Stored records
· · · ·

(* ===== verification/Mem.v ===== *)
(** Flat byte-addressed memory, the effect of C code on it, and the total
    correctness calculus the components are verified with.

    A pointer is an integer address; memory maps the addresses that belong to
    some live object to their bytes.  An access outside of them is undefined
    behaviour in C and is the outcome [Fault] here, so a theorem that a
    function returns includes that it stays within its buffers. *)

From Stdlib Require Import ZArith Lia Strings.Byte.
From stdpp Require Import base gmap list fin_maps numbers.
From S2P Require Import Prelude.

Abbreviation mem := (gmap Z byte).

(** * Effects *)

(** What running C code leads to: a value and the memory after, an access
    outside of every object, or more loop iterations than the bound given. *)
Inductive outcome (A : Type) : Type :=
| Ret (a : A) (m : mem)
| Fault
| OutOfFuel.
Arguments Ret {A}.
Arguments Fault {A}.
Arguments OutOfFuel {A}.

Definition prog (A : Type) : Type := mem → outcome A.

Definition ret {A : Type} (a : A) : prog A := λ m, Ret a m.

Definition bind {A B : Type} (c : prog A) (k : A → prog B) : prog B :=
  λ m, match c m with
       | Ret a m' => k a m'
       | Fault => Fault
       | OutOfFuel => OutOfFuel
       end.

Definition nofuel {A : Type} : prog A := λ _, OutOfFuel.

Definition fault {A : Type} : prog A := λ _, Fault.

Declare Scope prog_scope.
Delimit Scope prog_scope with prog.
Notation "'let!' x ':=' c 'in' k" := (bind c (λ x, k))
  (at level 10, x pattern, c at level 100, k at level 200) : prog_scope.
Notation "c ';!' k" := (bind c (λ _ : unit, k))
  (at level 100, k at level 200, right associativity) : prog_scope.
#[global] Open Scope prog_scope.

(** * Memory accesses *)

(** [*(BYTE* )a] *)
Definition load8 (a : Z) : prog Z :=
  λ m, match m !! a with Some b => Ret (b2z b) m | None => Fault end.

(** [*(BYTE* )a = (BYTE)v] *)
Definition store8 (a v : Z) : prog unit :=
  λ m, match m !! a with Some _ => Ret tt (<[a := z2b v]> m) | None => Fault end.

Fixpoint read_bytes (m : mem) (a : Z) (n : nat) : option (list byte) :=
  match n with
  | O => Some []
  | S n => match m !! a, read_bytes m (a + 1) n with
           | Some b, Some l => Some (b :: l)
           | _, _ => None
           end
  end.

Definition load_bytes (a : Z) (n : nat) : prog (list byte) :=
  λ m, match read_bytes m a n with Some l => Ret l m | None => Fault end.

Fixpoint store_bytes (a : Z) (l : list byte) : prog unit :=
  match l with
  | [] => ret tt
  | b :: l => store8 a (b2z b) ;! store_bytes (a + 1) l
  end.

(** [memcpy]: every byte of the source is read before the first is written,
    which is how a fixed-size copy is compiled and what [memmove] promises. *)
Definition memcpy (dst src n : Z) : prog unit :=
  let! l := load_bytes src (Z.to_nat n) in
  store_bytes dst l.

Definition memmove (dst src n : Z) : prog unit :=
  let! l := load_bytes src (Z.to_nat n) in
  store_bytes dst l.

(** * Assertions *)

(** The addresses [a .. a + n - 1] are mapped. *)
Definition mapped (m : mem) (a n : Z) : Prop :=
  ∀ i, a ≤ i < a + n → is_Some (m !! i).

(** The bytes [l] are stored from address [a] on. *)
Fixpoint bytes_at (m : mem) (a : Z) (l : list byte) : Prop :=
  match l with
  | [] => True
  | b :: l => m !! a = Some b ∧ bytes_at m (a + 1) l
  end.

(** [m'] has the objects of [m], and its bytes outside of [lo .. hi - 1]. *)
Record frame (lo hi : Z) (m m' : mem) : Prop := {
  frame_dom : ∀ i, is_Some (m' !! i) ↔ is_Some (m !! i);
  frame_eq : ∀ i, i < lo ∨ hi ≤ i → m' !! i = m !! i
}.

(** Total correctness: [c] runs from [m] without fault, within its loop
    bounds, and ends with a value and a memory that satisfy [Q]. *)
Definition wp {A : Type} (c : prog A) (Q : A → mem → Prop) (m : mem) : Prop :=
  match c m with
  | Ret a m' => Q a m'
  | Fault | OutOfFuel => False
  end.

(** * Rules of the calculus *)

Section rules.
Context {A B : Type}.
Implicit Types (m : mem).

Lemma wp_ret (a : A) (Q : A → mem → Prop) m : Q a m → wp (ret a) Q m.
Proof. done. Qed.

Lemma wp_bind (c : prog A) (k : A → prog B) (Q : B → mem → Prop) m :
  wp c (λ a m', wp (k a) Q m') m → wp (bind c k) Q m.
Proof. unfold wp, bind. by destruct (c m). Qed.

Lemma wp_bind_inv (c : prog A) (k : A → prog B) (Q : B → mem → Prop) m :
  wp (bind c k) Q m → wp c (λ a m', wp (k a) Q m') m.
Proof. unfold wp, bind. by destruct (c m). Qed.

Lemma wp_mono (c : prog A) (P Q : A → mem → Prop) m :
  wp c P m → (∀ a m', P a m' → Q a m') → wp c Q m.
Proof. unfold wp. destruct (c m); naive_solver. Qed.

(** Sequencing through a specification of the first part. *)
Lemma wp_seq (c : prog A) (k : A → prog B) (P : A → mem → Prop) (Q : B → mem → Prop) m :
  wp c P m → (∀ a m', P a m' → wp (k a) Q m') → wp (bind c k) Q m.
Proof. intros Hc Hk. apply wp_bind. by eapply wp_mono. Qed.

Lemma wp_conj (c : prog A) (P Q : A → mem → Prop) m :
  wp c P m → wp c Q m → wp c (λ a m', P a m' ∧ Q a m') m.
Proof. unfold wp. by destruct (c m). Qed.

Lemma wp_result (c : prog A) (Q : A → mem → Prop) m :
  wp c Q m ↔ ∃ a m', c m = Ret a m' ∧ Q a m'.
Proof.
  unfold wp. destruct (c m); split; try naive_solver.
Qed.

Lemma bind_assoc {C : Type} (c : prog A) (k : A → prog B) (k' : B → prog C) m :
  bind (bind c k) k' m = bind c (λ a, bind (k a) k') m.
Proof. unfold bind. by destruct (c m). Qed.

End rules.

Lemma wp_load8 (a : Z) (b : byte) (Q : Z → mem → Prop) (m : mem) :
  m !! a = Some b → Q (b2z b) m → wp (load8 a) Q m.
Proof. intros H HQ. unfold wp, load8. by rewrite H. Qed.

Lemma wp_store8 (a v : Z) (Q : unit → mem → Prop) (m : mem) :
  is_Some (m !! a) → Q tt (<[a := z2b v]> m) → wp (store8 a v) Q m.
Proof. intros [b H] HQ. unfold wp, store8. by rewrite H. Qed.

(** * Frames *)

#[global] Instance frame_refl (lo hi : Z) : Reflexive (frame lo hi).
Proof. intros m. split; done. Qed.

Lemma frame_trans (lo hi : Z) (m1 m2 m3 : mem) :
  frame lo hi m1 m2 → frame lo hi m2 m3 → frame lo hi m1 m3.
Proof.
  intros [D1 E1] [D2 E2]. split; intros i.
  - by rewrite D2, D1.
  - intros Hi. rewrite E2, E1; done.
Qed.

#[global] Instance frame_preorder (lo hi : Z) : PreOrder (frame lo hi).
Proof. split; [apply _|]. intros m1 m2 m3. apply frame_trans. Qed.

Lemma frame_weaken (lo hi lo' hi' : Z) (m m' : mem) :
  frame lo hi m m' → lo' ≤ lo → hi ≤ hi' → frame lo' hi' m m'.
Proof. intros [D E] ??. split; [done|]. intros i Hi. apply E. lia. Qed.

Lemma frame_insert (lo hi a : Z) (b : byte) (m : mem) :
  is_Some (m !! a) → lo ≤ a < hi → frame lo hi m (<[a := b]> m).
Proof.
  intros Ha Hr. split; intros i.
  - destruct (decide (a = i)) as [->|Hne].
    + rewrite lookup_insert_eq. naive_solver.
    + by rewrite lookup_insert_ne.
  - intros Hi. rewrite lookup_insert_ne; [done|lia].
Qed.

Lemma frame_mapped (lo hi a n : Z) (m m' : mem) :
  frame lo hi m m' → mapped m a n → mapped m' a n.
Proof. intros [D _] H i Hi. rewrite D. auto. Qed.

Lemma frame_lookup_Some (lo hi : Z) (m m' : mem) (i : Z) (b : byte) :
  frame lo hi m m' → (i < lo ∨ hi ≤ i) → m !! i = Some b → m' !! i = Some b.
Proof. intros [_ E] Hi H. by rewrite E. Qed.

(** * Mapped ranges *)

Lemma mapped_sub (m : mem) (a n a' n' : Z) :
  mapped m a n → a ≤ a' → a' + n' ≤ a + n → mapped m a' n'.
Proof. intros H ?? i Hi. apply H. lia. Qed.

Lemma mapped_at (m : mem) (a n i : Z) :
  mapped m a n → a ≤ i < a + n → is_Some (m !! i).
Proof. auto. Qed.

Lemma mapped_join (m : mem) (a n n' : Z) :
  mapped m a n → mapped m (a + n) n' → mapped m a (n + n').
Proof.
  intros H1 H2 i Hi. destruct (decide (i < a + n)); [apply H1|apply H2]; lia.
Qed.

(** * Stored byte strings *)

Lemma bytes_at_lookup (m : mem) (a : Z) (l : list byte) :
  bytes_at m a l ↔ ∀ i b, l !! i = Some b → m !! (a + Z.of_nat i) = Some b.
Proof.
  revert a. induction l as [|x l IH]; intros a; simpl; [naive_solver|].
  rewrite IH. split.
  - intros [H1 H2] [|i] b Hi; simpl in Hi.
    + simplify_eq. by rewrite Z.add_0_r.
    + rewrite <- (H2 i b Hi). f_equal. lia.
  - intros H. split.
    + rewrite <- (H 0%nat x eq_refl). f_equal. lia.
    + intros i b Hi. rewrite <- (H (S i) b Hi). f_equal. lia.
Qed.

Lemma bytes_at_app (m : mem) (a : Z) (l1 l2 : list byte) :
  bytes_at m a (l1 ++ l2) ↔ bytes_at m a l1 ∧ bytes_at m (a + zlen l1) l2.
Proof.
  revert a. induction l1 as [|x l1 IH]; intros a; simpl.
  - rewrite Z.add_0_r. naive_solver.
  - rewrite IH. replace (a + 1 + zlen l1) with (a + Z.of_nat (S (length l1))) by lia.
    naive_solver.
Qed.

Lemma bytes_at_mapped (m : mem) (a : Z) (l : list byte) :
  bytes_at m a l → mapped m a (zlen l).
Proof.
  rewrite bytes_at_lookup. intros H i Hi.
  destruct (lookup_lt_is_Some_2 l (Z.to_nat (i - a))) as [b Hb]; [lia|].
  exists b. rewrite <- (H _ _ Hb). f_equal. lia.
Qed.

Lemma bytes_at_frame (lo hi : Z) (m m' : mem) (a : Z) (l : list byte) :
  frame lo hi m m' → (a + zlen l ≤ lo ∨ hi ≤ a) → bytes_at m a l → bytes_at m' a l.
Proof.
  rewrite !bytes_at_lookup. intros F Hd H i b Hi.
  eapply frame_lookup_Some; [done| |by apply H].
  apply lookup_lt_Some in Hi. lia.
Qed.

Lemma bytes_at_copy (m m' : mem) (a a' : Z) (l : list byte) :
  (∀ i, 0 ≤ i < zlen l → m' !! (a' + i) = m !! (a + i)) →
  bytes_at m a l → bytes_at m' a' l.
Proof.
  rewrite !bytes_at_lookup. intros Hc H i b Hi.
  rewrite Hc; [by apply H|]. apply lookup_lt_Some in Hi. lia.
Qed.

Lemma bytes_at_inj (m : mem) (a : Z) (l l' : list byte) :
  bytes_at m a l → bytes_at m a l' → length l = length l' → l = l'.
Proof.
  revert a l'. induction l as [|x l IH]; intros a [|y l'] H H' Hl; try done.
  simpl in *. destruct H, H'. simplify_eq. f_equal. eapply IH; eauto.
Qed.

(** Every mapped range holds some bytes. *)
Lemma mapped_bytes_at (m : mem) (a : Z) (n : nat) :
  mapped m a (Z.of_nat n) → ∃ l, length l = n ∧ bytes_at m a l.
Proof.
  revert a. induction n as [|n IH]; intros a H.
  - by exists [].
  - destruct (H a) as [b Hb]; [lia|].
    destruct (IH (a + 1)) as (l & Hl & Hat); [eapply mapped_sub; eauto; lia|].
    exists (b :: l). simpl. by rewrite Hl.
Qed.

Lemma read_bytes_at (m : mem) (a : Z) (n : nat) (l : list byte) :
  read_bytes m a n = Some l ↔ length l = n ∧ bytes_at m a l.
Proof.
  revert a l. induction n as [|n IH]; intros a l; simpl.
  - split; [naive_solver|]. intros [H _]. by destruct l.
  - destruct (m !! a) as [b|] eqn:Hb.
    + destruct (read_bytes m (a + 1) n) as [l'|] eqn:Hl.
      * apply IH in Hl as [Hn Hl]. split.
        -- intros [= <-]. simpl. by rewrite Hn, Hb.
        -- intros [Hn' H]. destruct l as [|x l]; [done|]. simpl in *.
           destruct H. simplify_eq. do 2 f_equal. by eapply bytes_at_inj.
      * split; [done|]. intros [Hn H]. destruct l as [|x l]; [done|]. simpl in *.
        destruct H as [_ H]. enough (@None (list byte) = Some l) by done.
        rewrite <- Hl. apply IH. naive_solver.
    + split; [done|]. intros [Hn H]. destruct l; [done|]. simpl in H. naive_solver.
Qed.

(** Reading a mapped range, executable. *)
Definition mappedb (m : mem) (a n : Z) : bool :=
  match read_bytes m a (Z.to_nat n) with Some _ => true | None => false end.

Lemma mappedb_mapped (m : mem) (a n : Z) : mappedb m a n = true → mapped m a n.
Proof.
  unfold mappedb. destruct (read_bytes m a (Z.to_nat n)) as [l|] eqn:H; [|done].
  intros _ i Hi. apply read_bytes_at in H as [Hl H].
  apply (bytes_at_mapped _ _ _ H). lia.
Qed.

(** * Rules for the block accesses *)

Lemma wp_load_bytes (a : Z) (l : list byte) (Q : list byte → mem → Prop) (m : mem) :
  bytes_at m a l → Q l m → wp (load_bytes a (length l)) Q m.
Proof.
  intros H HQ. unfold wp, load_bytes.
  rewrite (proj2 (read_bytes_at m a (length l) l)); done.
Qed.

Lemma store_bytes_spec (l : list byte) (a : Z) (m : mem) :
  mapped m a (zlen l) →
  wp (store_bytes a l)
     (λ _ m', frame a (a + zlen l) m m' ∧ bytes_at m' a l) m.
Proof.
  revert a m. induction l as [|b l IH]; intros a m Hm; simpl store_bytes.
  - apply wp_ret. simpl. split; [|done]. reflexivity.
  - apply wp_bind, wp_store8; [apply Hm; simpl; lia|].
    rewrite z2b_b2z. simpl length in Hm.
    assert (Hf : frame a (a + zlen (b :: l)) m (<[a:=b]> m)).
    { apply frame_insert; simpl; [apply Hm; lia|lia]. }
    eapply wp_mono; [apply IH|].
    + eapply frame_mapped; [done|]. eapply mapped_sub; [done|lia..].
    + intros _ m' [Hf' Hb]. simpl length in *. split.
      * etransitivity; [done|]. eapply frame_weaken; [done|lia..].
      * simpl. split; [|done].
        rewrite (frame_eq _ _ _ _ Hf') by lia. apply lookup_insert_eq.
Qed.

(** [memcpy] on mapped ranges: only the destination changes, and it holds the
    bytes the source had. *)
Lemma memcpy_spec (dst src n : Z) (m : mem) :
  0 ≤ n → mapped m src n → mapped m dst n →
  wp (memcpy dst src n)
     (λ _ m', frame dst (dst + n) m m' ∧
              ∀ i, 0 ≤ i < n → m' !! (dst + i) = m !! (src + i)) m.
Proof.
  intros Hn Hs Hd. rewrite <- (Z2Nat.id n) in Hs, Hd by done.
  destruct (mapped_bytes_at _ _ _ Hs) as (l & Hl & Hat).
  unfold memcpy. apply wp_bind. rewrite <- Hl. apply wp_load_bytes; [done|].
  eapply wp_mono; [apply store_bytes_spec; by rewrite Hl|].
  intros _ m' [Hf Hb]. replace (zlen l) with n in Hf by lia. split; [done|].
  intros i Hi. destruct (lookup_lt_is_Some_2 l (Z.to_nat i)) as [b Hlb]; [lia|].
  rewrite bytes_at_lookup in Hat, Hb.
  pose proof (Hat _ _ Hlb) as H1. pose proof (Hb _ _ Hlb) as H2.
  rewrite Z2Nat.id in H1, H2 by lia. congruence.
Qed.

Lemma memmove_spec (dst src n : Z) (m : mem) :
  0 ≤ n → mapped m src n → mapped m dst n →
  wp (memmove dst src n)
     (λ _ m', frame dst (dst + n) m m' ∧
              ∀ i, 0 ≤ i < n → m' !! (dst + i) = m !! (src + i)) m.
Proof. apply memcpy_spec. Qed.

(** * Tactics of the calculus *)

(** Runs the next command through the specification [H]. *)
Tactic Notation "wp_apply" uconstr(H) := eapply wp_seq; [eapply H|].

(** A range is mapped when it lies in a range mapped now or before some
    framed steps. *)
Ltac solve_mapped :=
  match goal with
  | H : mapped ?m _ _ |- mapped ?m _ _ => solve [apply (mapped_sub _ _ _ _ _ H); lia]
  | H : bytes_at ?m _ _ |- mapped ?m _ _ =>
      solve [apply (mapped_sub _ _ _ _ _ (bytes_at_mapped _ _ _ H)); simpl length; lia]
  | F : frame _ _ ?m0 ?m |- mapped ?m _ _ => apply (frame_mapped _ _ _ _ _ _ F); solve_mapped
  | |- is_Some (?m !! ?i) => apply (mapped_at m i 1 i); [solve_mapped|lia]
  end.

(** Composes the framed steps between two memories. *)
Ltac solve_frame :=
  match goal with
  | |- frame _ _ ?m ?m => reflexivity
  | F : frame _ _ ?m ?m' |- frame _ _ ?m ?m' => solve [apply (frame_weaken _ _ _ _ _ _ F); lia]
  | F : frame _ _ ?m0 ?m' |- frame ?lo ?hi ?m ?m' =>
      apply (frame_trans lo hi m m0 m'); [solve_frame|solve [apply (frame_weaken _ _ _ _ _ _ F); lia]]
  end.

(** * Concrete memories *)

(** An object at address [a] that holds the bytes [l]. *)
Fixpoint place (a : Z) (l : list byte) (m : mem) : mem :=
  match l with
  | [] => m
  | b :: l => <[a := b]> (place (a + 1) l m)
  end.

(** Bytes given by their values. *)
Definition bytes_of (l : list Z) : list byte := z2b <$> l.

(** Closes a ground fact about concrete memories and integers by evaluation. *)
Ltac ground :=
  lazymatch goal with
  | |- mapped _ _ _ => apply mappedb_mapped; vm_compute; reflexivity
  | |- _ ∧ _ => split; ground
  | |- _ = _ => vm_compute; reflexivity
  | |- bytes_at _ _ _ => vm_compute; repeat split; reflexivity
  | |- _ ≤ _ => vm_compute; discriminate
  | |- _ < _ => vm_compute; reflexivity
  | |- _ => vm_compute; intuition discriminate
  end.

· · · ·

__Assignment__:
Give again, exactly as written, every line from the first one above through the line that has "Definition load_bytes (a" in it.

__Reply to the task__:
(* ===== verification/Mem.v ===== *)
(** Flat byte-addressed memory, the effect of C code on it, and the total
    correctness calculus the components are verified with.

    A pointer is an integer address; memory maps the addresses that belong to
    some live object to their bytes.  An access outside of them is undefined
    behaviour in C and is the outcome [Fault] here, so a theorem that a
    function returns includes that it stays within its buffers. *)

From Stdlib Require Import ZArith Lia Strings.Byte.
From stdpp Require Import base gmap list fin_maps numbers.
From S2P Require Import Prelude.

Abbreviation mem := (gmap Z byte).

(** * Effects *)

(** What running C code leads to: a value and the memory after, an access
    outside of every object, or more loop iterations than the bound given. *)
Inductive outcome (A : Type) : Type :=
| Ret (a : A) (m : mem)
| Fault
| OutOfFuel.
Arguments Ret {A}.
Arguments Fault {A}.
Arguments OutOfFuel {A}.

Definition prog (A : Type) : Type := mem → outcome A.

Definition ret {A : Type} (a : A) : prog A := λ m, Ret a m.

Definition bind {A B : Type} (c : prog A) (k : A → prog B) : prog B :=
  λ m, match c m with
       | Ret a m' => k a m'
       | Fault => Fault
       | OutOfFuel => OutOfFuel
       end.

Definition nofuel {A : Type} : prog A := λ _, OutOfFuel.

Definition fault {A : Type} : prog A := λ _, Fault.

Declare Scope prog_scope.
Delimit Scope prog_scope with prog.
Notation "'let!' x ':=' c 'in' k" := (bind c (λ x, k))
  (at level 10, x pattern, c at level 100, k at level 200) : prog_scope.
Notation "c ';!' k" := (bind c (λ _ : unit, k))
  (at level 100, k at level 200, right associativity) : prog_scope.
#[global] Open Scope prog_scope.

(** * Memory accesses *)

(** [*(BYTE* )a] *)
Definition load8 (a : Z) : prog Z :=
  λ m, match m !! a with Some b => Ret (b2z b) m | None => Fault end.

(** [*(BYTE* )a = (BYTE)v] *)
Definition store8 (a v : Z) : prog unit :=
  λ m, match m !! a with Some _ => Ret tt (<[a := z2b v]> m) | None => Fault end.

Fixpoint read_bytes (m : mem) (a : Z) (n : nat) : option (list byte) :=
  match n with
  | O => Some []
  | S n => match m !! a, read_bytes m (a + 1) n with
           | Some b, Some l => Some (b :: l)
           | _, _ => None
           end
  end.

Definition load_bytes (a : Z) (n : nat) : prog (list byte) :=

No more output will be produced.